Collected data
........
(** * The functions of a file *)
Record Function := {
  function_address : Z;
  function_record : FileRecord;
  function_load : LoadRecord;
  function_debug : option (Z * Z)
}.
(** The functions are laid out one after the other; a debug record belongs to the
    load record after it. *)
Fixpoint functions (pending : option (Z * Z)) (address' : Z) (rs : list FileRecord) : list Function :=
  match rs with
  | [] => []
  | x :: rs' =>
      match record_type x with
      | JIT_CODE_LOAD =>
          match parse_record x with
          | Some (ParsedCodeLoad l) =>
              {| function_address := address'; function_record := x; function_load := l;
                 function_debug := pending |}
              :: functions None (address' + load_code_bytes_len l) rs'
          | _ => []
          end
      | JIT_CODE_DEBUG_INFO => functions (Some (start_offset x, total_size x)) address' rs'
      | _ => functions pending address' rs'
      end
  end.
Definition function_len (f : Function) : Z := load_code_bytes_len (function_load f).
(** Where the code of a function is in the file. *)
Definition function_offset (f : Function) : Z :=
  start_offset (function_record f) + load_code_bytes_offset (function_load f).
Definition function_name (f : Function) : string := Utf8.from_utf8_lossy (load_name (function_load f)).
Definition in_range (start len' a : Z) : bool := (start <=? a) && (a <? start + len').
Definition debug_info_of (e : endianness) (f : Function) : option debug_info :=
  '(record_start, record_len) ← function_debug f;
  record_data ← skip_header (String.substring (Z.to_nat record_start) (Z.to_nat record_len) bytes);
  parse_debug_info e record_data.
Definition info_of (e : endianness) (f : Function) (offset : Z) : SyncAddressInfo :=
  {| symbol := {| address := function_address f; size := Some (function_len f);
                  symbol_name := function_name f |};
     frames := frames_at (function_name f) (debug_info_of e f) offset |}.
(** What the functions of a file say about an address. *)
Definition reference_lookup (e : endianness) (fs : list Function) (a : LookupAddress) : option SyncAddressInfo :=
  match a with
  | Relative a =>
      f ← List.find (λ f, in_range (function_address f) (function_len f) a) fs;
      Some (info_of e f (a - function_address f))
  | Svma _ => None
  | FileOffset o =>
      f ← List.find (λ f, in_range (function_offset f) (function_len f) o) fs;
      Some (info_of e f (o - function_offset f))
  end.
Definition reference_response (e : endianness) (fs : list Function) (r : Request) : Response :=
  match r with
  | Lookup a => Found (reference_lookup e fs a)
  | Iterate => Symbols ((λ f, (function_address f, function_name f)) <$> fs)
  end.

(** * Files whose records are in order *)
Definition record_ok (x : FileRecord) : Prop :=
  0 ≤ start_offset x ∧ u32_range (total_size x) ∧ start_offset x + total_size x ≤ slen bytes ∧
  ∀ l, parse_record x = Some (ParsedCodeLoad l) →
    0 < load_code_bytes_len l ∧
    0 ≤ NAME_OFFSET_FROM_RECORD_START ∧
    NAME_OFFSET_FROM_RECORD_START + slen (load_name l) ≤ load_code_bytes_offset l ∧
    load_code_bytes_offset l + load_code_bytes_len l ≤ total_size x ∧
    load_name l = String.substring (Z.to_nat (start_offset x + NAME_OFFSET_FROM_RECORD_START))
                    (String.length (load_name l)) bytes.
Fixpoint laid_out (from : Z) (rs : list FileRecord) : Prop :=
  match rs with
  | [] => True
  | x :: rs' => from ≤ start_offset x ∧ record_ok x ∧ laid_out (start_offset x + total_size x) rs'
  end.
(** The bytes of all functions. *)
Definition code_size (fs : list Function) : Z := foldr (λ f n, function_len f + n) 0 fs.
........
Task: Beginning at the line with "0 < load_code_bytes_len l ∧" and stopping after the line with "load_code_bytes_offset l +", please write out every line of the data above exactly and nothing else.

Reply:
    0 < load_code_bytes_len l ∧
    0 ≤ NAME_OFFSET_FROM_RECORD_START ∧
    NAME_OFFSET_FROM_RECORD_START + slen (load_name l) ≤ load_code_bytes_offset l ∧
    load_code_bytes_offset l + load_code_bytes_len l ≤ total_size x ∧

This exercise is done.